Input
(** X5. No identity is ever credited more than it paid: after any
    sequence of calls with [uint256] arguments, a balance is at most the
    earlier balance plus the amounts that identity paid in. *)
Theorem credit_never_exceeds_payments st txs a :
  Forall typed txs ->
  getPaymentBalance (run st txs).1 a
  <= getPaymentBalance st a + receivedFrom a (run st txs).2.
Proof.
  unfold getPaymentBalance. intros Hall. revert st.
  induction Hall as [|tx txs Ht _ IH]; intros st; [simpl; lia|].
  rewrite run_cons. simpl. rewrite receivedFrom_app.
  pose proof (exec_balance_bound st tx a Ht).
  pose proof (IH (commit st (exec st tx))). lia.
Qed.

(** X6. Requests are bought and spent in whole prices: paying [k]
    times the price raises [getAvailableRequests] by exactly [k], and
    an owner deduction of one price from an identity that has paid
    lowers it by exactly one. *)
Theorem requests_count_whole_prices st who k :
  0 < pricePerRequest st -> 0 <= balanceOf st who -> 0 < k ->
  balanceOf st who + k * pricePerRequest st <= MAX_UINT256 ->
  getAvailableRequests (commit st (pay st who (k * pricePerRequest st))) who
  = Success (balanceOf st who / pricePerRequest st + k)
  /\ (hasPaid st who = true ->
      getAvailableRequests
        (commit st (deductPayment st (owner st) who (pricePerRequest st))) who
      = Success (balanceOf st who / pricePerRequest st - 1)).
Proof.
  intros Hp Hb Hk Hfit. split.
  - rewrite pay_success by nia. simpl.
    unfold getAvailableRequests; simpl. rewrite balanceOf_insert_eq.
    replace (pricePerRequest st =? 0) with false by (symmetry; apply Z.eqb_neq; lia).
    by rewrite Z.div_add by lia.
  - intros Hpaid. apply Z.leb_le in Hpaid.
    destruct (deductPayment_cases st (owner st) who (pricePerRequest st))
      as [[Hno _]|[(_ & Hlt & _)|(_ & _ & E)]]; [done|lia|].
    rewrite E. simpl. unfold getAvailableRequests; simpl. rewrite balanceOf_insert_eq.
    replace (pricePerRequest st =? 0) with false by (symmetry; apply Z.eqb_neq; lia).
    replace (balanceOf st who - pricePerRequest st)
      with (balanceOf st who + (-1) * pricePerRequest st) by lia.
    rewrite Z.div_add by lia. f_equal; lia.
Qed.

(** X7. A payment followed by an owner deduction of the same amount
    from the same identity is invisible to the three views, for every
    identity; the currency paid stays in the contract. *)
Theorem pay_then_deduct_round_trip st who amount :
  0 <= balanceOf st who ->
  0 < amount -> balanceOf st who + amount <= MAX_UINT256 ->
  let st1 := commit st (pay st who amount) in
  let st2 := commit st1 (deductPayment st1 (owner st) who amount) in
  (forall id,
     getPaymentBalance st2 id = getPaymentBalance st id
     /\ hasPaid st2 id = hasPaid st id
     /\ getAvailableRequests st2 id = getAvailableRequests st id)
  /\ getContractBalance st2 = getContractBalance st + amount.
Proof.
  intros Hnn Hpos Hfit st1 st2.
  assert (E1 : pay st who amount = Success (st1, emitted (pay st who amount))).
  { subst st1. by rewrite pay_success. }
  subst st2 st1. rewrite pay_success by done. simpl.
  set (st1 := mkStorage _ _ _ _).
  destruct (deductPayment_cases st1 (owner st) who amount)
    as [[Hno _]|[(_ & Hlt & _)|(_ & _ & E)]].
  - done.
  - subst st1. rewrite balanceOf_insert_eq in Hlt. lia.
  - rewrite E. simpl.
    assert (Hb : forall id,
               balanceOf (mkStorage (pricePerRequest st) (owner st)
                            (<[who := balanceOf st1 who - amount]> (paymentBalances st1))
                            (selfBalance st + amount)) id = balanceOf st id).
    { intros id. destruct (decide (who = id)) as [->|Hne].
      - rewrite balanceOf_insert_eq. subst st1. rewrite balanceOf_insert_eq. lia.
      - rewrite balanceOf_insert_ne by done. subst st1.
        by rewrite balanceOf_insert_ne. }
    split; [|done]. intros id.
    unfold getPaymentBalance, hasPaid, getAvailableRequests; simpl.
    by rewrite Hb.
Qed.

What to do
Work through the records above and count the lines that hold the string "unfold". Please give only that figure.

Answer to this task
4